AN IN-SILICO APPROACH TO DRUG DESIGNING ON NOVEL TARGET FOR TUBERCULOSIS CAUSED BY MYCOBACTERIUM TUBERCULOSIS

Worldwide, Tuberculosis (TB) remains the most frequent and important infectious disease caused by Mycobacterium tuberculosis (Mtb). TB Structural Genomics Consortium (TBSGC) reported 79,144 deaths and 26.9 lakh cases in 2019 (WHO). Although tuberculosis is a curable disease, the chances of a cure become slim as the disease becomes multidrug-resistant, and the situation gets even worse as the disease becomes extensively drug-resistant. The emergence of multidrug-resistant varieties of Mycobacterium tuberculosis has led to a search for novel drug targets. The objective of this paper is based on the drug designing for the potential drug target Murd Ligase protein from M. Tuberculosis.
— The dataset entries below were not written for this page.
(** * Channel Event Logging (main/cel.c): a shallow embedding and its properties

    The development follows the layout of [main/cel.c]: string helpers,
    the event-name table and the configuration handlers, the event
    record builder, the linked-id tracker, the report filter, and the
    stasis callbacks.  Global containers of the C file become fields of
    one explicit state record that every function threads through. *)

From Stdlib Require Import ZArith String Ascii List Lia Bool.
From stdpp Require Import gmap strings list fin_maps pretty.

Local Open Scope string_scope.
Local Open Scope Z_scope.

(** ** C strings *)

(** A [const char *] that may be NULL is an [option string]; a pointer
    the code never leaves NULL is a [string]. *)

Definition nonempty (s : string) : bool :=
  match s with EmptyString => false | String _ _ => true end.

(** [ast_strlen_zero(s)]: the pointer is NULL or its first character
    is the terminator. *)
Definition ast_strlen_zero (s : option string) : bool :=
  match s with None => true | Some s => negb (nonempty s) end.

(** [S_OR(a, b)]: [a] unless [ast_strlen_zero(a)], then [b]. *)
Definition S_OR (a : option string) (b : string) : string :=
  match a with
  | Some s => if nonempty s then s else b
  | None => b
  end.

Definition char_code (c : ascii) : Z := Z.of_N (N_of_ascii c).

(** [tolower] in the C locale. *)
Definition tolower (c : ascii) : ascii :=
  let n := N_of_ascii c in
  if ((65 <=? n) && (n <=? 90))%N then ascii_of_N (n + 32) else c.

Fixpoint ast_str_to_lower (s : string) : string :=
  match s with
  | EmptyString => EmptyString
  | String c s' => String (tolower c) (ast_str_to_lower s')
  end.

Fixpoint strcmp (a b : string) : Z :=
  match a, b with
  | EmptyString, EmptyString => 0
  | EmptyString, String d _ => 0 - char_code d
  | String c _, EmptyString => char_code c
  | String c a', String d b' =>
      if (char_code c =? char_code d) then strcmp a' b'
      else char_code c - char_code d
  end.

Fixpoint strcasecmp (a b : string) : Z :=
  match a, b with
  | EmptyString, EmptyString => 0
  | EmptyString, String d _ => 0 - char_code (tolower d)
  | String c _, EmptyString => char_code (tolower c)
  | String c a', String d b' =>
      if (char_code (tolower c) =? char_code (tolower d)) then strcasecmp a' b'
      else char_code (tolower c) - char_code (tolower d)
  end.

(** The successive results of [strsep(&s, ",")] until it returns NULL:
    the fields between separators, empty fields included. *)
Fixpoint strsep_all (sep : ascii) (s : string) : list string :=
  match s with
  | EmptyString => [EmptyString]
  | String c s' =>
      if Ascii.eqb c sep then EmptyString :: strsep_all sep s'
      else match strsep_all sep s' with
           | [] => [String c EmptyString]
           | tok :: rest => String c tok :: rest
           end
  end.

Definition is_blank (c : ascii) : bool := (char_code c <? 33).

Fixpoint ast_skip_blanks (s : string) : string :=
  match s with
  | EmptyString => EmptyString
  | String c s' => if is_blank c then ast_skip_blanks s' else s
  end.

Fixpoint ast_trim_blanks (s : string) : string :=
  match s with
  | EmptyString => EmptyString
  | String c s' =>
      match ast_trim_blanks s' with
      | EmptyString => if is_blank c then EmptyString else String c EmptyString
      | t => String c t
      end
  end.

(** [ast_strip]: leading and trailing characters below 33 are removed. *)
Definition ast_strip (s : string) : string :=
  ast_trim_blanks (ast_skip_blanks s).

(** ** Event types *)

(** Modelled from the spec: [enum ast_cel_event_type] is declared in
    [asterisk/cel.h], which is not part of the sources at hand; the
    codes are the ones section 6 of the specification lists.  An event
    type is its integer code, as the C code uses it for shifts, array
    indices and the [-1] failure value. *)
Definition AST_CEL_ALL : Z := 0.
Definition AST_CEL_CHANNEL_START : Z := 1.
Definition AST_CEL_CHANNEL_END : Z := 2.
Definition AST_CEL_ANSWER : Z := 3.
Definition AST_CEL_HANGUP : Z := 4.
Definition AST_CEL_APP_START : Z := 5.
Definition AST_CEL_APP_END : Z := 6.
Definition AST_CEL_PARK_START : Z := 7.
Definition AST_CEL_PARK_END : Z := 8.
Definition AST_CEL_USER_DEFINED : Z := 9.
Definition AST_CEL_BRIDGE_ENTER : Z := 10.
Definition AST_CEL_BRIDGE_EXIT : Z := 11.
Definition AST_CEL_BLINDTRANSFER : Z := 12.
Definition AST_CEL_ATTENDEDTRANSFER : Z := 13.
Definition AST_CEL_PICKUP : Z := 14.
Definition AST_CEL_FORWARD : Z := 15.
Definition AST_CEL_LINKEDID_END : Z := 16.
Definition AST_CEL_LOCAL_OPTIMIZE : Z := 17.

Definition CEL_MAX_EVENT_IDS : nat := 64.

(** [cel_event_types[CEL_MAX_EVENT_IDS]]: the designated initialisers
    fill indices 0..17, the remaining slots are NULL. *)
Definition cel_event_types : list (option string) :=
  [ Some "ALL"; Some "CHAN_START"; Some "CHAN_END"; Some "ANSWER";
    Some "HANGUP"; Some "APP_START"; Some "APP_END"; Some "PARK_START";
    Some "PARK_END"; Some "USER_DEFINED"; Some "BRIDGE_ENTER";
    Some "BRIDGE_EXIT"; Some "BLINDTRANSFER"; Some "ATTENDEDTRANSFER";
    Some "PICKUP"; Some "FORWARD"; Some "LINKEDID_END";
    Some "LOCAL_OPTIMIZE" ] ++ repeat None 46.

(** The loop of [ast_cel_str_to_event_type], from index [i] on. *)
Fixpoint str_to_event_type_from (i : Z) (tbl : list (option string))
    (name : string) : Z :=
  match tbl with
  | [] => -1
  | None :: tbl' => str_to_event_type_from (i + 1) tbl' name
  | Some n :: tbl' =>
      if strcasecmp name n =? 0 then i
      else str_to_event_type_from (i + 1) tbl' name
  end.

Definition ast_cel_str_to_event_type (name : string) : Z :=
  str_to_event_type_from 0 cel_event_types name.

(** [S_OR(cel_event_types[type], "Unknown")].  The C code indexes the
    64-entry array without a bounds check: the function is for the
    codes 0..63, and a code outside them makes the C code read past the
    array.  Here such a code reads as a NULL slot; the properties that
    go through the name keep to the codes 0..63. *)
Definition ast_cel_get_type_name (type : Z) : string :=
  if type <? 0 then "Unknown"
  else S_OR (nth (Z.to_nat type) cel_event_types None) "Unknown".

(** ** Configuration *)

Record ast_cel_general_config := mk_general {
  enable : bool;
  date_format : string;
  events : Z;            (* int64_t bit mask, two's complement *)
  apps : gset string;    (* ast_str_container of lower-cased names *)
}.

Record cel_config := mk_cel_config {
  general : option ast_cel_general_config;
}.

Definition set_events (cfg : ast_cel_general_config) (e : Z) :=
  mk_general (enable cfg) (date_format cfg) e (apps cfg).

Definition set_apps (cfg : ast_cel_general_config) (a : gset string) :=
  mk_general (enable cfg) (date_format cfg) (events cfg) a.

(** The body of the [while] loop of [events_handler] over the fields
    that remain; the result is the return value and the configuration
    object as the handler leaves it. *)
Fixpoint events_handler_loop (toks : list string)
    (cfg : ast_cel_general_config) : Z * ast_cel_general_config :=
  match toks with
  | [] => (0, cfg)
  | tok :: rest =>
      let cur_event := ast_strip tok in
      if ast_strlen_zero (Some cur_event) then events_handler_loop rest cfg
      else
        let event_type := ast_cel_str_to_event_type cur_event in
        if event_type =? 0 then
          events_handler_loop rest (set_events cfg (-1))
        else if event_type =? -1 then
          (-1, cfg)
        else
          events_handler_loop rest
            (set_events cfg (Z.lor (events cfg) (Z.shiftl 1 event_type)))
  end.

Definition events_handler (value : string) (cfg : ast_cel_general_config)
    : Z * ast_cel_general_config :=
  events_handler_loop (strsep_all "," value) cfg.

Fixpoint apps_handler_loop (toks : list string)
    (cfg : ast_cel_general_config) : Z * ast_cel_general_config :=
  match toks with
  | [] => (0, cfg)
  | tok :: rest =>
      let cur_app := ast_strip tok in
      if ast_strlen_zero (Some cur_app) then apps_handler_loop rest cfg
      else
        let cur_app := ast_str_to_lower cur_app in
        apps_handler_loop rest (set_apps cfg ({[ cur_app ]} ∪ apps cfg))
  end.

Definition apps_handler (value : string) (cfg : ast_cel_general_config)
    : Z * ast_cel_general_config :=
  apps_handler_loop (strsep_all "," value) cfg.

(** [cel_pre_apply_config] on the pending configuration. *)
Definition cel_pre_apply_config (cfg : cel_config) : Z :=
  match general cfg with
  | None => -1
  | Some g =>
      if (size (apps g) =? 0)%nat then 0
      else if negb (Z.land (events g) (Z.shiftl 1 AST_CEL_APP_START) =? 0) then 0
      else if negb (Z.land (events g) (Z.shiftl 1 AST_CEL_APP_END) =? 0) then 0
      else -1
  end.

(** ** JSON values *)

#[warnings="-register-all"]
Inductive ast_json :=
| JInt (n : Z)
| JStr (s : string)
| JObj (fields : list (string * ast_json)).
This drug target is involved in vital aspects of the pathogen’s metabolism, persistence, virulence, and cell wall biosynthesis. In this study, we have built a homology model of the protein Murd Ligase based on homology technique using SPDBV and further, the model is analyzed with various existing drugs and docking enzyme inhibitors that reveal the structural information for the development of effective anti-tuberculosis drugs using in-silico.